Captain James Cuthbert 'Cuddy' Dinwiddie, known also as "Doctor Dinwiddie," was a Confederate military surgeon who inadvertently advanced the treatment against microorganisms and infections during his service as a battlefield surgeon during the American Civil War.

During this period, the army doctors on both sides were greatly handicapped as microorganisms weren't well understood and the germ theory of disease and antibiotics were still a few years away. Many soldiers died from infections that modern medicine would now be able to easily treat.

==Angel's Glow==
Captain Dinwiddie had witnessed the carnage of the Battle of Shiloh and was greatly interested by the increased survival on those wounded soldiers that exhibited "Angels Glow". Angels Glow was caused by the then unknown bioluminescent bacteria Photorhabdus luminescens. It has been reported that infection by this bacterium of the wounds of soldiers in the Civil War caused the wounds to glow, and that this aided the survival of the soldiers due to the production of antibiotics by P. luminescens. This led to the phenomenon's nickname "Angel's Glow."
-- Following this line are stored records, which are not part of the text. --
(** X15: reordering the lists.  When an admin or a moderator drags the
    list [a] onto another list [b] of the board (both ids carry the
    list prefix), the handler hands [onListsUpdate] a rearrangement of
    the lists, none lost and none added, in which the dragged list is
    at the index the target list had. *)
Theorem list_drag_reorders_lists :
  forall (lists : list KanbanListData) (userRole : Role) tracking
         (activeId overId : string),
    let activeListId := JS.replace_first "list-" activeId in
    let overListId := JS.replace_first "list-" overId in
    let activeIndex :=
      JS.findIndex (fun l => String.eqb (kl_id l) activeListId) lists in
    let overIndex :=
      JS.findIndex (fun l => String.eqb (kl_id l) overListId) lists in
    can_drag userRole = true ->
    JS.startsWith activeId "list-" = true ->
    JS.startsWith overId "list-" = true ->
    activeListId <> overListId ->
    existsb (fun l => String.eqb (kl_id l) activeListId) lists = true ->
    existsb (fun l => String.eqb (kl_id l) overListId) lists = true ->
    exists newLists,
      handleDragEnd lists userRole tracking activeId (Some overId)
      = Some (onListsUpdate newLists)
      /\ Permutation newLists lists
      /\ nth_error newLists (Z.to_nat overIndex)
         = nth_error lists (Z.to_nat activeIndex)
      /\ (exists l, nth_error lists (Z.to_nat activeIndex) = Some l
                    /\ kl_id l = activeListId).
Proof.
  intros lists userRole tracking activeId overId activeListId overListId
         activeIndex overIndex Hrole Ha Ho Hne Hfa Hfo.
  assert (Hai := findIndex_found _ _ Hfa); fold activeIndex in Hai.
  assert (Hoi := findIndex_found _ _ Hfo); fold overIndex in Hoi.
  destruct (findIndex_nth _ _ Hai) as (la & Hla & Ela).
  destruct (findIndex_nth _ _ Hoi) as (lo & Hlo & Elo).
  fold activeIndex in Hla; fold overIndex in Hlo.
  apply String.eqb_eq in Ela, Elo.
  assert (Hidx : activeIndex <> overIndex).
  { intro E; rewrite E, Hlo in Hla; inversion Hla; subst; congruence. }
  assert (Hba := findIndex_bounds (fun l => String.eqb (kl_id l) activeListId) lists).
  assert (Hbo := findIndex_bounds (fun l => String.eqb (kl_id l) overListId) lists).
  fold activeIndex in Hba; fold overIndex in Hbo.
  exists (arrayMove lists activeIndex overIndex).
  destruct (@arrayMove_in_range _ lists activeIndex overIndex) as [Hp Hn];
    [split; [exact Hai | apply Hba] | split; [exact Hoi | apply Hbo] |].
  split; [|split; [exact Hp|split; [exact Hn|exists la; auto]]].
  unfold handleDragEnd; rewrite Ha, Ho, Hrole; simpl.
  fold activeListId overListId.
  apply String.eqb_neq in Hne; rewrite Hne; simpl.
  fold activeIndex overIndex.
  apply Z.eqb_neq in Hidx; rewrite Hidx; reflexivity.
Qed.

End DragHandlers.

(** ** The position a drop asks for *)

Section DropPosition.
Import KanbanBoard Spec.

(** X16: a card dropped on another list.  When the role may drag, the
    drag is a card drag between two different lists of the board and
    the restriction for moderators does not apply, [handleDragEnd] asks the
    engine to put the card into the list it was dropped on, at a
    position between 0 and the number of cards of that list: the index
    of the card it was dropped on, or the end of the list when it was
    not dropped on one of its cards. *)
Theorem cross_list_drop_position :
  forall (lists : list KanbanListData) (userRole : Role)
         (activeId overId : string) activeList overList,
    can_drag userRole = true ->
    card_drag activeId overId ->
    find_activeList lists activeId = Some activeList ->
    find_overList lists overId = Some overList ->
    kl_id activeList <> kl_id overList ->
    is_mod userRole && ListType_eqb (kl_type overList) open = false ->
    exists position,
      handleDragEnd lists userRole true activeId (Some overId)
      = Some (onCardPositionUpdate activeId (kl_id overList) position)
      /\ 0 <= position <= Z.of_nat (List.length (kl_cards overList))
      /\ (has_card overId overList = true ->
          exists card, nth_error (kl_cards overList) (Z.to_nat position) = Some card
                       /\ kc_id card = overId)
      /\ (has_card overId overList = false ->
          position = Z.of_nat (List.length (kl_cards overList))).
Proof.
  intros lists userRole activeId overId activeList overList
         Hrole Hcard Hact Hover Hne Hgate.
  unfold handleDragEnd, card_drag in *.
  rewrite Hcard, Hrole, Hact, Hover, Hgate; simpl.
  apply String.eqb_neq in Hne; rewrite Hne.
  set (overIndex := JS.findIndex (fun c => String.eqb (kc_id c) overId)
                                 (kl_cards overList)).
  assert (Hb := findIndex_bounds (fun c => String.eqb (kc_id c) overId)
                                 (kl_cards overList)).
  fold overIndex in Hb.
  eexists; split; [reflexivity|].
  unfold has_card.
  destruct (overIndex <? 0) eqn:E.
  - apply Z.ltb_lt in E; split; [lia|]; split; [|reflexivity].
    intro H; apply findIndex_found in H; fold overIndex in H; lia.
  - apply Z.ltb_ge in E; split; [lia|]; split.
    + intros _; destruct (findIndex_nth _ _ E) as (card & Hn & Hc).
      exists card; split; [exact Hn | now apply String.eqb_eq].
    + intro H; apply findIndex_not_found in H; fold overIndex in H; lia.
Qed.

Lemma cross_list_drop_position_witness :
  (can_drag role_mod = true
   /\ card_drag "c1" "c5"
   /\ find_activeList Examples.board0 "c1" = Some Examples.todo_list
   /\ find_overList Examples.board0 "c5" = Some Examples.staff_list)
  /\ exists position,
      handleDragEnd Examples.board0 role_mod true "c1" (Some "c5")
      = Some (onCardPositionUpdate "c1" "staff" position)
      /\ 0 <= position <= 2.
Proof.
  split; [repeat split|].
  destruct (@cross_list_drop_position Examples.board0 role_mod "c1" "c5"
              Examples.todo_list Examples.staff_list)
    as (position & H1 & H2 & _); try reflexivity.
  - discriminate.
  - exists position; split; [exact H1 | exact H2].
Defined.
== Effective method despite flawed model ==
After his observations of the unexplained impact of angels glow, Dinwiddie's erroneous conclusion was that mortification (now called gangrene or necrosis) was caused by "dark humors" or "bad air" (miasma theory) that had contacted his surgical instruments, clothing and bedding, and moreover, these dark humors could be eradicated by heat and noise. Based on his flawed idea Dr. Dinwiddie began a daily practice of placing his surgical bedding and instruments into a large pot of boiling pine tea. When the steam (in his mind the 'dark humors' or 'bad air') came to the surface, he would ring a cow bell to frighten them away. Dr. Dinwiddie's infection rates plummeted.

While his model of induced bacterial necrosis was flawed, his practice greatly reduced mortality amongst his patients, as boiling the tools and bedsheets served to kill germs, functioning as a basic form of sterilization.